#### [Records for this task]

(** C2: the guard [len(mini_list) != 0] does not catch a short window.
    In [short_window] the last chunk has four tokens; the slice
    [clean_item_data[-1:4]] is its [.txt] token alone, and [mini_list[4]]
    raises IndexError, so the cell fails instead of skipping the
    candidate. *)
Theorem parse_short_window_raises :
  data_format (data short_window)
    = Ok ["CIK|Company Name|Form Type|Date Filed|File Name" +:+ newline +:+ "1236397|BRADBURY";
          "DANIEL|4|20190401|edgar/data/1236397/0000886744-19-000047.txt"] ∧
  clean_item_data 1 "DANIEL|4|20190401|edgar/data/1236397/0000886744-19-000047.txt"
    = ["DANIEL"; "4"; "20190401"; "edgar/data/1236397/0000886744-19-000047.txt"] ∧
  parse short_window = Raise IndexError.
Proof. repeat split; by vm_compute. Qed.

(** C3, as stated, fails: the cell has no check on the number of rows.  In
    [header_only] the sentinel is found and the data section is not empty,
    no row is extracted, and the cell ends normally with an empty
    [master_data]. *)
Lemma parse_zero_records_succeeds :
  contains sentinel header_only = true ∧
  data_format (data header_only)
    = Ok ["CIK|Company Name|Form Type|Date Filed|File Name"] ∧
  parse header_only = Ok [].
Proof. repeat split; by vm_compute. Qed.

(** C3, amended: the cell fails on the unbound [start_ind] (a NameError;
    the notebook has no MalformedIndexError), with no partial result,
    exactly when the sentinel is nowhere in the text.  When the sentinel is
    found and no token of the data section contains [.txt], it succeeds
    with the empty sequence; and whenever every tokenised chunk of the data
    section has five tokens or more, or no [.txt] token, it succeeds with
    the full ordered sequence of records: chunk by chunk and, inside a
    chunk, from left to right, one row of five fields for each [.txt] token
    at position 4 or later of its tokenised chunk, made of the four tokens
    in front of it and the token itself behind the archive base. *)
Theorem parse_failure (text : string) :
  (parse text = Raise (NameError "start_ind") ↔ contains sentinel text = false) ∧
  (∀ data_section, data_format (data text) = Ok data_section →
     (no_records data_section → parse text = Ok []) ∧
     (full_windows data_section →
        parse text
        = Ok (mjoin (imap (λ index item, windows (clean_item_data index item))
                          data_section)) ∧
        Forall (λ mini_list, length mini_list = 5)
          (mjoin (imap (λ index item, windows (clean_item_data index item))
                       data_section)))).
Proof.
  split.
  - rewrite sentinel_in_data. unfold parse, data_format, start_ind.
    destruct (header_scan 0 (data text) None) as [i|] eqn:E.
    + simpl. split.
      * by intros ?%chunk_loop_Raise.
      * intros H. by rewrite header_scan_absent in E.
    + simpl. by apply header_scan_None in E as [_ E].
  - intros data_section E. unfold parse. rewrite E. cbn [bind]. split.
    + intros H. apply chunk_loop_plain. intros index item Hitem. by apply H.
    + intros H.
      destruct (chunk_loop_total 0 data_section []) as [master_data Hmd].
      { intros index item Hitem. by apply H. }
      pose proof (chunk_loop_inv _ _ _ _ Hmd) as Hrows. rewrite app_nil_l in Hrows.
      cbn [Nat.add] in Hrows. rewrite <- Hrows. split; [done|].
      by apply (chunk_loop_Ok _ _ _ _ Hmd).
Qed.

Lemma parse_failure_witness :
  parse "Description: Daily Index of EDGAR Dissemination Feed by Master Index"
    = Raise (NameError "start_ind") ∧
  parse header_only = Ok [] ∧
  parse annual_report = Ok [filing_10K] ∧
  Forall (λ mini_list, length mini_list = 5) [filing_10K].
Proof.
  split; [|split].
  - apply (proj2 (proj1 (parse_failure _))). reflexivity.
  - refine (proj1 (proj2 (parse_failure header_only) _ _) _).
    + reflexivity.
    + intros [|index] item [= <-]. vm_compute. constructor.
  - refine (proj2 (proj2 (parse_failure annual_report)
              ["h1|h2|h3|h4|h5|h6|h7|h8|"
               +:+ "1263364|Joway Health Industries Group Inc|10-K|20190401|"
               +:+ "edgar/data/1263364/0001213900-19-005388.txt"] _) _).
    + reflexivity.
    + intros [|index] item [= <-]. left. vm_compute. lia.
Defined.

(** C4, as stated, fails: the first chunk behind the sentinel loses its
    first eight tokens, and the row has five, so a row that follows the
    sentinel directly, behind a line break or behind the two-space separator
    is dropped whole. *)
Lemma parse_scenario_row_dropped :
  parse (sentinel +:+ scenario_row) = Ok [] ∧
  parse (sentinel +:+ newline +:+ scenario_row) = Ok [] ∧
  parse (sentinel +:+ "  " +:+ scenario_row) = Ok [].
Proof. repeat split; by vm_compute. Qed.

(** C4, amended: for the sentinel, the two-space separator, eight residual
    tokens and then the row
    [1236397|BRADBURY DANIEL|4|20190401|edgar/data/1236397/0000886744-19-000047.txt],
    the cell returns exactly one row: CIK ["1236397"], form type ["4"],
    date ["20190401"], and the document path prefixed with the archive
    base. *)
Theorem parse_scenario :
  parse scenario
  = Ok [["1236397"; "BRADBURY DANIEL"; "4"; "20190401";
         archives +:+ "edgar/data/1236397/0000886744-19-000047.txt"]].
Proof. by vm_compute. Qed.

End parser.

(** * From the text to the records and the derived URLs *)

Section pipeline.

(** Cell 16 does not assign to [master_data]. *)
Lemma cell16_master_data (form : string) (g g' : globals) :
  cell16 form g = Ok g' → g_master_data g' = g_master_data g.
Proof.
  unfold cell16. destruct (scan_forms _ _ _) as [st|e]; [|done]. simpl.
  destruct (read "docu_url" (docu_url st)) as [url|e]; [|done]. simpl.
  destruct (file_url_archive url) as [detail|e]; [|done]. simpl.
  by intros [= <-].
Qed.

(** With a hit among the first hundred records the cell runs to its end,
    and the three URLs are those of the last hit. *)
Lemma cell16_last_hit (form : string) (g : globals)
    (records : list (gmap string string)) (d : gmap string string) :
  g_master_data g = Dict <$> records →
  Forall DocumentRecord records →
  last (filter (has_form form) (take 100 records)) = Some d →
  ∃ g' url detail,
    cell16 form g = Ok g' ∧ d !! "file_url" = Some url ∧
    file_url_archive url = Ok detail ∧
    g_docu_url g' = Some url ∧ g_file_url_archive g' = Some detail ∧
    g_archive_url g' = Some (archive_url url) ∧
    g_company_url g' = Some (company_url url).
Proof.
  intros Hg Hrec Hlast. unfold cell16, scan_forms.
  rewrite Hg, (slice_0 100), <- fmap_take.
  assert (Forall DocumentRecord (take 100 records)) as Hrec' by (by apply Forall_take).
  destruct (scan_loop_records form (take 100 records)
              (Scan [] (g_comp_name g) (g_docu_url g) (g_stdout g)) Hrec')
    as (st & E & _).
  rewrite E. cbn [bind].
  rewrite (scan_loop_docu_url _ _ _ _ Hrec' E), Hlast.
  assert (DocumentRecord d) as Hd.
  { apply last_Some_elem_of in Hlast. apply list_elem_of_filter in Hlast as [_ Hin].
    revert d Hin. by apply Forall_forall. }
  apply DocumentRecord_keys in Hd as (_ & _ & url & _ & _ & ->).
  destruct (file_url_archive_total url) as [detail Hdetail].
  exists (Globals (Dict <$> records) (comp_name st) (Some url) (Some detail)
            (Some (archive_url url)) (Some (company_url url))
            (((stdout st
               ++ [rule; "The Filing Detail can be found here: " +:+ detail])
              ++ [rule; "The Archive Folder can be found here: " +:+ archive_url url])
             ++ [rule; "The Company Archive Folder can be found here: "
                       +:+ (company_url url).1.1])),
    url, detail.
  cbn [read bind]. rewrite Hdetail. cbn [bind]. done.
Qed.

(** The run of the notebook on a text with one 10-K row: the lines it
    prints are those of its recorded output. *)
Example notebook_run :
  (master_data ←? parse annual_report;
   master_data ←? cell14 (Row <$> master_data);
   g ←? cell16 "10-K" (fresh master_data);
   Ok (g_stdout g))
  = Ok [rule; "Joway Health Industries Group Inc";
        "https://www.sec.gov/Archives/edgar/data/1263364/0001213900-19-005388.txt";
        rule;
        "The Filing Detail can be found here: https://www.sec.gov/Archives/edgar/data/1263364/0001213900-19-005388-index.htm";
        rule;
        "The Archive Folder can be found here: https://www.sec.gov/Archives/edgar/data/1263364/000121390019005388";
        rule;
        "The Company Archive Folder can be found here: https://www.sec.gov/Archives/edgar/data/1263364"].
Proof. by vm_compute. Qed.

#### [Work task]
Out of the records above, pull the lines that include the word "does".

#### [Completed task]
(** C2: the guard [len(mini_list) != 0] does not catch a short window.
(** Cell 16 does not assign to [master_data]. *)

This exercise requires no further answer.